The conversation lapsed into a fairly easy silence, punctuated only by John putting away shopping, and Sherlock occasionally plucking at strings on his violin. John began peeling and chopping an onion. "Is Spaghetti Bolognese alright?" he called over his shoulder.
"I suppose it will suffice, if I'm going to be forced to indulge in peasant food."
"Shopping from Sainsbury's is hardly peasant-food,"
"Oh, fine. Be that way," said John, "Can you watch the mince for a moment?"
Sherlock said nothing.
"Okay, fine. I'm taking your silence as confirmation."
Upon returning to the room five minutes later, John's first thought was, what is that God-awful smell? His second was, oh, of course. It's my mince.
Sherlock was stood next to the hob, gazing at the frying pan full of burning mince. "It's gone a very interesting colour," he commented.
"I thought I asked you to watch that?"
Sherlock looked puzzled. "I am watching it."
"You're watching it burn."
"How was I supposed to know it wasn't supposed to go like this?"
Sometimes, John thought, having a conversation with you is like banging my head against a brick wall. A very dense brick wall.
"Sherlock, it's burning!

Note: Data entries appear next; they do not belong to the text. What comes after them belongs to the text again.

(** * DeepMoon: unique crater extraction ([get_unique_craters.py])

    A shallow embedding of [add_unique_craters] and of the loop of
    [extract_unique_craters], and the properties of the crater registry
    that follow from them.

    Numbers.  A numpy [float64] is modelled by [float]: an exact rational
    or one of the IEEE special values (the two infinities, NaN).  Rounding,
    overflow and the sign of zero are abstracted away; division by zero and
    the comparisons with NaN behave as numpy's do.  A statement whose truth
    depends on the size of a number therefore carries an explicit range
    ([sizeable], [geometry_in_range]) inside which binary64 neither
    underflows to zero nor overflows, or is worded so that rounding cannot
    break it.

    Arrays.  An [n x 3] array is the list of its rows. *)

From Stdlib Require Import QArith Qround ZArith List Bool String Lia Lqa.
From stdpp Require Import base gmap list.
Import ListNotations.
(** * Motion-control core of the FTC 4560 robot (4560_Common.h)

    A shallow embedding of the functions of [Common.h] that shape joystick
    input, mix wheel commands, rotate to a compass heading and step the arm,
    together with the properties the design document states about them.

    Modelling conventions.
    - A ROBOTC [int] is a [Z].  The header does not fix the width of [int];
      on the documented input domains (powers in [-100,100], headings in
      [0,360)) every product the code forms fits 16 bits
      ([scaleJoystick_products_fit], [spin_command_fits]), so no wrap-around
      occurs there and none is written out.
    - Integer division [/] truncates toward zero: [Z.quot].
    - [max], [min] and [abs] are [Z.max], [Z.min] and [Z.abs].
    - The hardware (motor registers, compass, arm encoder) is explicit state:
      motor registers are a record that is passed through, sensor reads are
      taken from a list of the successive values the sensor delivers. *)

From Stdlib Require Import ZArith List Bool Lia QArith Qabs.
Import ListNotations.
Local Open Scope Z_scope.

(** ** Input shaping: [scaleJoystick] *)

(** [const int kMaximumPowerLevel = 100;] *)
Definition kMaximumPowerLevel : Z := 100.

(** [static const int nLogScale[33]] *)
Definition nLogScale : list Z :=
  [  0;   0;   6;   7;   8;   9;  10;  11;
    12;  14;  15;  17;  18;  22;  22;  24;
    30;  33;  36;  40;  43;  47;  50;  55;
    60;  66;  72;  77;  81;  89;  95; 100;
   100 ].

(** Array read [nLogScale[i]].  The index is in range at both uses (see
    [logIndex_in_range]); the default is never returned there. *)
Definition nLogScale_at (i : Z) : Z := nth (Z.to_nat i) nLogScale 0.

(** [int scaleJoystick(int &yOrig, int nMaxPower = kMaximumPowerLevel)].
    The global [bUseLogarithmicScale] is read, never written: it is the first
    argument.  [yOrig] is passed by reference but only read. *)
Definition scaleJoystick (bUseLogarithmicScale : bool) (yOrig nMaxPower : Z) : Z :=
  (* if (yOrig < 0) yScaled = max(yOrig, -127); else yScaled = min(yOrig, 127); *)
  let yScaled := if yOrig <? 0 then Z.max yOrig (-127) else Z.min yOrig 127 in
  let yScaled :=
    if bUseLogarithmicScale then
      (* yScaled /= 4; *)
      let yScaled := Z.quot yScaled 4 in
      if yScaled >=? 0 then nLogScale_at yScaled
      else - nLogScale_at (- yScaled)
    else if Z.abs yScaled <? 10 then 0
    else
      (* yScaled *= 100; yScaled /= 127; *)
      Z.quot (yScaled * 100) 127 in
  (* if (nMaxPower < kMaximumPowerLevel && nMaxPower > 0) *)
  if (nMaxPower <? kMaximumPowerLevel) && (nMaxPower >? 0)
  then Z.quot (yScaled * nMaxPower) kMaximumPowerLevel
  else yScaled.

(** The call [scaleJoystick(y)] with the default second argument. *)
Definition scaleJoystick_default (bUseLogarithmicScale : bool) (yOrig : Z) : Z :=
  scaleJoystick bUseLogarithmicScale yOrig kMaximumPowerLevel.

(** The three stages of [scaleJoystick], named for the statements below:
    the clamp of the raw reading, the table curve on a bucket index, and the
    linear curve with its dead band. *)
Definition clampAxis (yOrig : Z) : Z :=
  if yOrig <? 0 then Z.max yOrig (-127) else Z.min yOrig 127.
Definition logCurve (bucket : Z) : Z :=
  if bucket >=? 0 then nLogScale_at bucket else - nLogScale_at (- bucket).
Definition linearCurve (y : Z) : Z :=
  if Z.abs y <? 10 then 0 else Z.quot (y * 100) 127.
Definition curve (bUseLogarithmicScale : bool) (yOrig : Z) : Z :=
  if bUseLogarithmicScale then logCurve (Z.quot (clampAxis yOrig) 4)
  else linearCurve (clampAxis yOrig).

(** The range of a 16-bit signed integer, the narrowest width C allows for
    [int]. *)
Definition fits_int16 (z : Z) : Prop := -32768 <= z <= 32767.

(** The integers [lo], [lo+1], ..., [lo+n-1]. *)
Definition Zrange (lo : Z) (n : nat) : list Z :=
  map (fun k => lo + Z.of_nat k) (seq 0 n).

(** ** Drive kinematics: [cap100], [spin] *)

(** [int cap100(int value)] *)
Definition cap100 (value : Z) : Z :=
  if value >? 0 then Z.min value 100 else Z.max value (-100).

(** The four wheel motor registers [motor[motorNW]] ... [motor[motorSW]]. *)
Record Motors : Set := mkMotors
  { motorNW : Z; motorNE : Z; motorSE : Z; motorSW : Z }.

(** [void spin(int speed)]:
    [motor[motorNW] = motor[motorNE] = motor[motorSE] = motor[motorSW] = speed;] *)
Definition spin (speed : Z) (m : Motors) : Motors :=
  let m := mkMotors (motorNW m) (motorNE m) (motorSE m) speed in
  let m := mkMotors (motorNW m) (motorNE m) speed (motorSW m) in
  let m := mkMotors (motorNW m) speed (motorSE m) (motorSW m) in
  mkMotors speed (motorNE m) (motorSE m) (motorSW m).
(** * Bulk export of an Airtable Enterprise account: scan and reconciliation

    A shallow embedding of [base_data.js] (the base scanner, its retry
    wrapper and the reconciliation deletes) and of the base upsert of
    [metadata.js], over an explicit model of the SQLite store.

    Conventions of the model.
    - A promise is modelled by its settlement: a promise settles once, and
      every [await] of it observes the same settlement.  The remote
      account is an oracle giving, for each call, the settlement of the
      promise the call returns.
    - The store is the pair of tables [bases] and [data] of
      [metadata.js:createTables]; a TEXT column is an [option string]
      ([None] is SQL NULL), the key columns the program always supplies
      are plain strings.  Rows are kept in a list in rowid order.
      I/O errors of SQLite are not modelled.  SQLite refuses a statement
      that has more host parameters than the connection allows
      (SQLITE_LIMIT_VARIABLE_NUMBER, 999 or 32766 in the stock builds);
      the limit is a field of the connection, [variable_limit].  It bears
      on the one statement whose number of parameters depends on the data,
      the DELETE of [deleteData]; the other statements bind at most six.
    - SQLite enforces FOREIGN KEY clauses only on a connection on which
      [PRAGMA foreign_keys = ON] was issued (or in a build that turns it on
      by default).  Neither script issues it, so the setting is a field of
      the connection, [foreign_keys]; the stock build has it off.
    - bluebird's [Promise.map] runs several mappers at a time; the
      functions below follow one schedule of it, the one that runs the
      mappers one after the other in list order and starts no mapper once
      one has rejected.  The statements proved of [scan_base] and [run] are
      phrased so as to hold of every schedule: they say which events occur
      and what precedes what within one mapper, and leave open the order
      between mappers and which mappers are started beside one that fails.
    - Everything observable that the program does (remote calls, awaits,
      sleeps, SQL statements) is recorded in a trace, most recent first. *)

From Stdlib Require Import String List Bool Arith NArith Lia Permutation.
Import ListNotations.
Open Scope string_scope.
Open Scope list_scope.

How can you not know food isn't supposed to burn when you cook it? Haven't you ever cooked anything before?"
"If I ever have cooked anything, I've erased the memory," Sherlock said airily, "It was obviously a worthless experience."
"Oh, yes, obviously," John muttered, "Aside from being able to feed yourself and keep yourself alive, basic survival instinct and all that. Aside from that, it's completely worthless, being able to cook."
"All the more reason to keep you around," Sherlock replied smoothly.
And that was how it went. The burned mince had ended up in the bin, and the burned frying pan had ended up in the sink to be washed at a later date, and John had somehow ended up on the sofa with Sherlock half draped all over his lap – really, that man didn't understand personal space one little bit – watching crap TV, and eating a Chinese takeaway. Which was another twenty quid he didn't actually have gone down the drain.
John sighed. "You burned that food on purpose, didn't you?"
"Would I do that?"
"I wouldn't put it past you."
"Good. You've got a good measure of me then."
John smiled, and leaned down and kissed Sherlock on the mouth.
"You drive me insane sometimes, you know," John murmured.
"Yes, and you drive me insane with your awful shopping habits," Sherlock replied silkily, "Waitrose, next time, please."
"God, you're awful," John had groaned, and Sherlock had laughed, and kissed John again; something which always almost caught John off guard - when Sherlock kissed him first. John rolled over, so he was lying next to Sherlock, and could wind his arms around him.
The Chinese lay to one side forgotten; in the background, the TV blared on.